======== Material to process ========

(** * Night_G: the Google login flow and the bearer authenticator

    A shallow embedding of

    - [api/web/api/auth/google/views.py]  ([google_login], [google_callback])
    - [api/library/is_authenticated.py]   ([is_authenticated])

    Python coroutines are embedded as finite trees of calls to the
    collaborators (the Google OAuth client, the DAOs, [jose.jwt]); an
    interpreter runs a tree against an environment and records which
    collaborator was called, in order.  Exceptions are explicit. *)

From Stdlib Require Import ZArith Ascii String List Bool Lia.
From stdpp Require Import base option list strings gmap.

Open Scope string_scope.
Open Scope Z_scope.

(** ** Python values *)

Module Py.

(** The JSON-like values that flow through the two modules: the Google
    profile ([user_info]) and the decoded JWT claims ([payload]).  The
    fields that the code reads hold strings, booleans and integers (or
    [None]); a value of another type is not a [str] either, so it fares
    like [VNone] wherever the code looks at it. *)
Inductive value :=
| VNone
| VBool (b : bool)
| VInt (n : Z)
| VStr (s : string).

#[global] Instance value_eq_dec : EqDecision value.
Proof. solve_decision. Defined.

Abbreviation dict := (gmap string value).
(** Modelled from the spec: the inverse of [value_to_json]. *)
Definition value_from_json (ft : FieldType) (j : Json) : Res Value :=
  match ft, j with
  | FStr, JStr s => Ret (VStr s)
  | FInt, JInt z => Ret (VInt z)
  | FBool, JBool b => Ret (VBool b)
  | FErrorType, JInt 0 => Ret (VErrorType OTHER)
  | FErrorType, JInt 1 => Ret (VErrorType CLEAN)
  | _, _ => raise TypeError "invalid value type for field"
  end.

(** Modelled from the spec: the fields of an instance, each under its
    storage key, in the order of the schema. *)
Fixpoint fields_to_dict (fs : list Field) (x : Instance)
    (out : PyDict string Json) : Res (PyDict string Json) :=
  match fs with
  | [] => Ret out
  | f :: fs' =>
      v ← getattr x (f_name f);
      j ← value_to_json (f_type f) v;
      fields_to_dict fs' x (dict_set (f_storage f) j out)
  end.

(** Modelled from the spec: [dataclass_to_dict] of efro.dataclassio is not
    among the sources. Spec 4.2, encoding step 2: the instance's fields are
    serialized to a record (a mapping from field key to value) using the
    type's schema, where a field annotation may rename the stored key. *)
Definition dataclass_to_dict (x : Instance) : Res (PyDict string Json) :=
  if is_ioprepped_dataclass (inst_type x)
  then fields_to_dict (c_fields (class_info (inst_type x))) x []
  else raise TypeError "not an ioprepped dataclass".

(** Modelled from the spec: the attributes read back from a record; a
    missing key takes the field's default and fails without one, keys the
    schema does not name are ignored. *)
Fixpoint fields_from_dict (fs : list Field) (d : PyDict string Json)
    : Res (list (string * Value)) :=
  match fs with
  | [] => Ret []
  | f :: fs' =>
      v ← match dict_get (f_storage f) d with
          | Some j => value_from_json (f_type f) j
          | None =>
              match f_default f with
              | Some v => Ret v
              | None => raise ValueError "missing required field"
              end
          end;
      rest ← fields_from_dict fs' d;
      Ret ((f_name f, v) :: rest)
  end.

(** Modelled from the spec: [dataclass_from_dict] of efro.dataclassio is
    not among the sources. Spec 4.2, decoding step 4: a typed instance is
    rebuilt from the record with the type's schema; unknown extra fields
    are ignored, missing optional fields use their declared default,
    missing required fields fail. *)
Definition dataclass_from_dict (t : Ty) (d : PyDict string Json)
    : Res Instance :=
  if is_ioprepped_dataclass t
  then attrs ← fields_from_dict (c_fields (class_info t)) d;
       Ret (mkInstance t attrs)
  else raise TypeError "not an ioprepped dataclass".
End dataclassio.
End dataclassio.
Import dataclassio.

(** ** class MessageProtocol *)

Module MessageProtocol.

Record t := mk {
  message_types_by_id : PyDict Z Ty;
  message_ids_by_type : PyDict Ty Z;
  response_types_by_id : PyDict Z Ty;
  response_ids_by_type : PyDict Ty Z;
  _type_key : option string;
  preserve_clean_errors : bool;
  log_remote_exceptions : bool;
  trusted_sender : bool
}.

Section methods.
Context {R : Runtime}.

(** The two registration loops of [__init__] (lines 115-125 for messages,
    lines 127-134 for responses); [base] is [Message] or [Response]. The
    ids are integers by the type of the argument. *)
Fixpoint register_loop (base : Ty) (items : list (Z * Ty))
    (types_by_id : PyDict Z Ty) (ids_by_type : PyDict Ty Z)
    : Res (PyDict Z Ty * PyDict Ty Z) :=
  match items with
  | [] => Ret (types_by_id, ids_by_type)
  | (m_id, m_type) :: rest =>
      _ ← assert (bool_decide (m_id >= 0));
      _ ← assert (is_ioprepped_dataclass m_type && issubclass m_type base);
      _ ← assert (bool_decide (dict_get m_id types_by_id = None));
      register_loop base rest
        (dict_set m_id m_type types_by_id) (dict_set m_type m_id ids_by_type)
  end.

(** The local function [_reg_if_not] of [__init__] (lines 139-144). *)
Definition _reg_if_not (reg_tp : Ty) (reg_id : Z)
    (types_by_id : PyDict Z Ty) (ids_by_type : PyDict Ty Z)
    : Res (PyDict Z Ty * PyDict Ty Z) :=
  if dict_contains reg_tp ids_by_type then Ret (types_by_id, ids_by_type)
  else
    _ ← assert (bool_decide (dict_get reg_id types_by_id = None));
    Ret (dict_set reg_id reg_tp types_by_id, dict_set reg_tp reg_id ids_by_type).

(** [s.update(l)] on a set kept in order of first insertion. *)
Definition set_update (s l : list Ty) : list Ty :=
  foldl (λ s x, if list_mem x s then s else s ++ [x]) s l.

(** Lines 153-160: the response types of all message types. *)
Fixpoint collect_response_types (items : list (Z * Ty))
    (all_response_types : list Ty) : Res (list Ty) :=
  match items with
  | [] => Ret all_response_types
  | (m_id, m_type) :: rest =>
      let m_rtypes := get_response_types m_type in
      _ ← (if bool_decide (m_rtypes = []) then
             raise AssertionError
               ("Message type " +:+ repr_type m_type
                  +:+ " specifies no return types.")
           else Ret tt);
      _ ← assert (bool_decide (set_len m_rtypes = length m_rtypes));
      collect_response_types rest (set_update all_response_types m_rtypes)
  end.

(** Lines 161-166. Python iterates the set in an unspecified order; the
    order only decides which failure is reported when there are several. *)
Fixpoint check_response_types (all_response_types : list Ty)
    (response_ids_by_type : PyDict Ty Z) : Res unit :=
  match all_response_types with
  | [] => Ret tt
  | cls :: rest =>
      _ ← assert (is_ioprepped_dataclass cls);
      _ ← assert (issubclass cls Response);
      if negb (dict_contains cls response_ids_by_type) then
        raise ValueError
          ("Possible response type " +:+ repr_type cls
             +:+ " was not included in response_types.")
      else check_response_types rest response_ids_by_type
  end.

(** [MessageProtocol.__init__] (lines 85-180). *)
Definition __init__ (message_types response_types : PyDict Z Ty)
    (type_key : option string)
    (preserve_clean_errors log_remote_exceptions trusted_sender : bool)
    : Res t :=
  '(message_types_by_id, message_ids_by_type) ←
    register_loop Message message_types [] [];
  '(response_types_by_id, response_ids_by_type) ←
    register_loop Response response_types [] [];
  '(response_types_by_id, response_ids_by_type) ←
    _reg_if_not ErrorResponse (-1) response_types_by_id response_ids_by_type;
  '(response_types_by_id, response_ids_by_type) ←
    _reg_if_not EmptyResponse (-2) response_types_by_id response_ids_by_type;
  all_response_types ← collect_response_types message_types [];
  _ ← check_response_types all_response_types response_ids_by_type;
  let mtypenames := __name__ <$> dict_keys message_ids_by_type in
  if bool_decide (set_len mtypenames ≠ length message_types) then
    raise ValueError
      ("message_types contains duplicate __name__s;"
         +:+ " all types are required to have unique names.")
  else
    Ret (mk message_types_by_id message_ids_by_type
            response_types_by_id response_ids_by_type
            type_key preserve_clean_errors log_remote_exceptions
            trusted_sender).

========

■ What you will do: Using the records above, copy word for word the line with "(** The JSON-like", the line with "Ret (VInt z)", and every line between them.

■ Answer below:
(** The JSON-like values that flow through the two modules: the Google
    profile ([user_info]) and the decoded JWT claims ([payload]).  The
    fields that the code reads hold strings, booleans and integers (or
    [None]); a value of another type is not a [str] either, so it fares
    like [VNone] wherever the code looks at it. *)
Inductive value :=
| VNone
| VBool (b : bool)
| VInt (n : Z)
| VStr (s : string).

#[global] Instance value_eq_dec : EqDecision value.
Proof. solve_decision. Defined.

Abbreviation dict := (gmap string value).
(** Modelled from the spec: the inverse of [value_to_json]. *)
Definition value_from_json (ft : FieldType) (j : Json) : Res Value :=
  match ft, j with
  | FStr, JStr s => Ret (VStr s)
  | FInt, JInt z => Ret (VInt z)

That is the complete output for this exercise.